C'était une spéculation biaisée : puisqu'elle était tombée amoureuse de Vera, tout le monde le serait aussi.
Sur cette pensée, Renee allait refuser la proposition.
« … Attendez. »
Elle se tut quand elle se souvint soudain de ce que Marie venait de dire.
Seul un fou ferait une chose pareille en plein Empire, devant une foule.
C'était au sujet de l'Empereur, mais cela s'appliquait aussi au Second Prince. Même si le Second Prince tombait sous le charme de Vera, il ne pourrait rien faire devant une foule. Elle pourrait donc observer le Second Prince sans aucun risque.
Renee, qui se sentait toujours idiote dès qu'elle pensait à Vera, ressentit rarement son esprit divaguer.
« … Ça pourrait être bien de vérifier. »
La distinction entre ami et ennemi n'avait pas encore été faite.

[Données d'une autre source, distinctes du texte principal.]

(** X10. A listing that is a non-empty dict makes the search raise when
    it is the listing of the first day, whose first item line 370 takes
    for the log, and is passed without a program on any other day; a
    listing that is text is passed without a program on every day. *)
Theorem listing_that_is_no_list (o T : Z) (kv : string * value)
    (d : list (string * value)) (c : ascii) (s : string) :
  scan_day 0 (VDict (kv :: d)) T = Raise /\
  (o <> 0 -> scan_day o (VDict (kv :: d)) T = Ret Continue) /\
  scan_day o (VStr (String c s)) T = Ret Continue.
Proof.
  assert (Hkeys : forall l : list (string * value),
            scan_programs (map (fun kv => VStr (fst kv)) l) T = Continue).
  { induction l as [|x l IH]; [reflexivity | exact IH]. }
  assert (Hchars : forall l : list ascii,
            scan_programs (map (fun c => VStr (String c EmptyString)) l) T = Continue).
  { induction l as [|x l IH]; [reflexivity | exact IH]. }
  split; [reflexivity|]. split.
  - intros Ho. unfold scan_day. cbn [py_len obind py_iter].
    replace (o =? 0) with false by (symmetry; apply Z.eqb_neq; exact Ho).
    cbn [obind]. rewrite Hkeys. reflexivity.
  - unfold scan_day. cbn [py_len obind py_iter first_item].
    destruct (o =? 0); cbn [obind]; rewrite Hchars; reflexivity.
Qed.

(** X11. A target instant outside the years 1 to 9999, or in the last
    hour of the year 9999, makes the search raise at once: no listing is
    fetched and the world is left as it was. *)
Theorem target_out_of_range_raises (h : host) (cid : value) (ts : Z) (w : world) :
  in_datetime_range ts = false \/ in_datetime_range (ts + 3600) = false ->
  find_program_by_timestamp h cid ts w = (Raise, w).
Proof.
  intros H.
  unfold find_program_by_timestamp, bind, lift, local_target, utcfromtimestamp,
    add_timedelta.
  destruct H as [H | H].
  - rewrite H. reflexivity.
  - destruct (in_datetime_range ts); [|reflexivity]. cbn [obind].
    change (1 * 3600) with 3600. rewrite H. reflexivity.
Qed.

Lemma take_str_app (s t : string) :
  starts_char t = true ->
  take_str (char_count s) (s ++ t) = s.
Proof.
  intros Ht. induction s as [|c s IH]; cbn [append char_count take_str].
  - destruct t as [|x t']; [reflexivity|].
    cbn [starts_char] in Ht. cbn [take_str].
    apply negb_true_iff in Ht. rewrite Ht. reflexivity.
  - destruct (is_continuation c); cbn [take_str]; rewrite IH; reflexivity.
Qed.

Lemma take_str_all (s : string) : take_str (char_count s) s = s.
Proof.
  induction s as [|c s IH]; cbn [char_count take_str]; [reflexivity|].
  destruct (is_continuation c); cbn [take_str]; rewrite IH; reflexivity.
Qed.

(** X12. Only the first 19 characters of a start or end time are read:
    whatever text follows a text of 19 characters (a fraction of a second,
    a zone offset) changes nothing to the instant the text is parsed
    to. *)
Theorem time_text_read_up_to_19_characters (s suffix : string) :
  char_count s = 19%nat ->
  starts_char suffix = true ->
  parse_time (VStr (s ++ suffix)) = parse_time (VStr s).
Proof.
  intros H Hs. unfold parse_time. cbn [py_slice obind strptime].
  rewrite <- H, (take_str_app s suffix Hs), take_str_all. reflexivity.
Qed.

(** ** The resolution of the channel, at its edges *)

Lemma match_channels_sound (names : list string) (channels : list value) :
  forall acc v,
    match_channels names channels acc = Ret v ->
    truthy v = true ->
    truthy acc = false ->
    exists d t,
      In (VDict d) channels /\
      dict_get d "title" (VStr "") = VStr t /\
      name_in_title names (lower t) = true /\
      v = dict_get d "id" (VStr "").
Proof.
  induction channels as [|ch rest IH]; intros acc v H Hv Hacc.
  - cbn in H. inversion H; subst. congruence.
  - cbn [match_channels] in H.
    destruct ch; try discriminate. cbn [py_get obind] in H.
    destruct (dict_get d "title" (VStr "")) eqn:Ht; try discriminate.
    cbn [py_lower obind] in H.
    destruct (name_in_title names (lower s)) eqn:Hm.
    + destruct (truthy (dict_get d "id" (VStr ""))) eqn:Hid.
      * inversion H; subst v. exists d, s.
        split; [left; reflexivity|]. repeat split; assumption.
      * destruct (IH _ v H Hv Hid) as (d' & t & Hin & Ht' & Hm' & Hv').
        exists d', t. split; [right; exact Hin|]. repeat split; assumption.
    + rewrite Hacc in H.
      destruct (IH _ v H Hv Hacc) as (d' & t & Hin & Ht' & Hm' & Hv').
      exists d', t. split; [right; exact Hin|]. repeat split; assumption.
Qed.

(** X13. An id that the resolution returns is never made up: it is the
    id of a channel of the provider's list whose lower-cased title
    contains one of the fragments looked for. *)
Theorem resolve_channel_sound (channel_id : string) (channels : list value) (v : value) :
  resolve_channel channel_id (VList channels) = Ret v ->
  truthy v = true ->
  exists d t,
    In (VDict d) channels /\
    dict_get d "title" (VStr "") = VStr t /\
    title_matches channel_id t /\
    v = dict_get d "id" (VStr "").
Proof.
  unfold resolve_channel. cbn [py_iter obind]. intros H Hv.
  destruct (match_channels_sound _ channels VNone v H Hv eq_refl)
    as (d & t & Hin & Ht & Hm & Hid).
  exists d, t. repeat split; try assumption.
  apply name_in_title_matches. exact Hm.
Qed.


(** ** The archive stream, at its edges *)

Lemma replace_lq_no_prefix (c : ascii) (r : string) :
  String.prefix "_lq" (String c r) = false ->
  replace_lq (String c r) = String c (replace_lq r).
Proof.
  intros H.
  destruct (ascii_dec "_" c) as [<- | Hc].
  - destruct r as [|c2 r2]; [reflexivity|].
    destruct (ascii_dec "l" c2) as [<- | Hc2].
    + destruct r2 as [|c3 r3]; [reflexivity|].
      destruct (ascii_dec "q" c3) as [<- | Hc3].
      { assert (Ht : String.prefix "_lq" (String "_" (String "l" (String "q" r3))) = true)
          by (apply String.prefix_correct; destruct r3; reflexivity).
        congruence. }
      destruct c3 as [[] [] [] [] [] [] [] []];
        first [reflexivity | exfalso; apply Hc3; reflexivity].
    + destruct c2 as [[] [] [] [] [] [] [] []];
        first [reflexivity | exfalso; apply Hc2; reflexivity].
  - destruct c as [[] [] [] [] [] [] [] []];
      first [reflexivity | exfalso; apply Hc; reflexivity].
Qed.

Lemma prefix_lq_inv (c : ascii) (r : string) :
  String.prefix "_lq" (String c r) = true ->
  exists r3, String c r = String "_" (String "l" (String "q" r3)).
Proof.
  intros H. apply String.prefix_correct in H. cbn in H.
  destruct r as [|c2 [|c3 r3]]; cbn in H; try discriminate.
  inversion H; subst. exists r3. reflexivity.
Qed.
(** C1, as the code has it. Every create request is for a candidate whose URL
    is not in the known set the listing returned.  When the listing succeeds
    completely, the live pages had distinct URLs and the candidates have
    distinct, non-empty URLs, the live pages still have distinct URLs after
    the writes. *)
Theorem dedup_against_known_set cfg now outliers w :
  exists known w1 b w' written,
    get_existing_video_urls cfg w = Some (known, w1) /\
    send_to_notion cfg now outliers w = Some (b, w') /\
    creates_of (trace w') = creates_of (trace w) ++ written /\
    (forall u, In u written ->
       ~ set_In u known /\ exists c, In c outliers /\ candidate_url c = u) /\
    (notion_configured cfg = true ->
       written = map candidate_url (filter (not_known known) outliers)) /\
    (forall n,
       first_ok n w -> (0 < n)%nat ->
       (List.length (live (store w)) <= n * page_size)%nat ->
       NoDup (live_urls (store w)) ->
       NoDup (map candidate_url outliers) ->
       Forall (fun c => Str.truthy (candidate_url c) = true) outliers ->
       NoDup (live_urls (store w'))).
Proof.
  destruct (get_existing_video_urls_total cfg w) as [known [w1 Hk]].
  destruct (notion_configured cfg) eqn:Hcfg.
  - destruct (send_to_notion_unfold cfg now outliers w known w1 Hcfg Hk) as [b Hb].
    set (new := filter (not_known known) outliers) in *.
    assert (Hl : store w1 = store w /\ creates_of (trace w1) = creates_of (trace w)).
    { unfold get_existing_video_urls in Hk. rewrite Hcfg in Hk. simpl in Hk.
      change (list_urls (S (List.length (store w))) (empty_set string) None w
              = Some (known, w1)) in Hk.
      destruct (list_urls_effects _ _ _ _ _ _ Hk) as [Hs [evs [-> [Hq _]]]].
      now rewrite creates_of_app, (creates_of_queries _ Hq), app_nil_r. }
    destruct Hl as [Hs1 Hc1].
    exists known, w1, b, (snd (create_each now new w1)), (map candidate_url new).
    split; [exact Hk|]. split; [exact Hb|]. split; [|split; [|split]].
    + now rewrite create_each_trace, creates_of_app, creates_of_creates, Hc1.
    + intros u Hu. apply in_map_iff in Hu. destruct Hu as [c [<- Hc]].
      apply filter_In in Hc. destruct Hc as [Hin Hnk].
      split; [now apply not_known_spec | eauto].
    + reflexivity.
    + intros n Hok Hpos Hlen Hnd Hcand Hurl.
      destruct (get_existing_video_urls_complete cfg w n Hcfg Hok Hpos Hlen) as [w1' Hk'].
      rewrite Hk in Hk'. injection Hk' as Hknown _.
      apply create_each_nodup. rewrite Hs1. apply NoDup_app.
      * exact Hnd.
      * now apply NoDup_map_filter.
      * intros u Hlive Hnew. apply in_map_iff in Hnew. destruct Hnew as [c [Hu Hc]].
        apply filter_In in Hc. destruct Hc as [Hin Hnk].
        apply not_known_spec in Hnk. apply Hnk. rewrite Hknown, Hu.
        apply add_urls_mem. right.
        unfold live_urls in Hlive. apply in_map_iff in Hlive.
        destruct Hlive as [p [Hp Hpl]]. exists p. repeat split; auto.
        rewrite Forall_forall in Hurl. rewrite <- Hu. now apply Hurl.
  - exists known, w1, false, w, [].
    split; [exact Hk|]. split; [unfold send_to_notion; now rewrite Hcfg|].
    split; [now rewrite app_nil_r|]. split; [intros u []|]. split; [discriminate|].
    intros. assumption.
Qed.

Lemma dedup_against_known_set_witness :
  exists b w',
    send_to_notion notion_config 0 close_ranking (world_of [old_page]) = Some (b, w') /\
    NoDup (live_urls (store w')).
Proof.
  destruct (dedup_against_known_set notion_config 0 close_ranking (world_of [old_page]))
    as [known [w1 [b [w' [written [_ [Hs [_ [_ [_ Hnd]]]]]]]]]].
  exists b, w'. split; [exact Hs|]. apply (Hnd 1%nat).
  - intros i _. simpl. now destruct i.
  - lia.
  - vm_compute. lia.
  - vm_compute. repeat constructor. intros [].
  - vm_compute. repeat constructor; simpl; intuition discriminate.
  - vm_compute. repeat constructor.
Defined.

L'hostilité pourrait venir après l'avoir vérifiée elle-même.
« … Je le ferai. »
Renee acquiesça, le visage raide.
« Si tu es mon rival… »
C'est alors qu'elle pensa qu'elle pourrait bien utiliser sa canne comme une épée.
« Ohh ! Vous êtes bien plus gentille que Vera ! Oui, c'est ce qu'il faut pour avoir le courage d'avancer ! »
Marie battit des mains et hocha la tête à la réponse de Renee, et le visage de Vera était plein de déception.
Marie était la seule à être heureuse.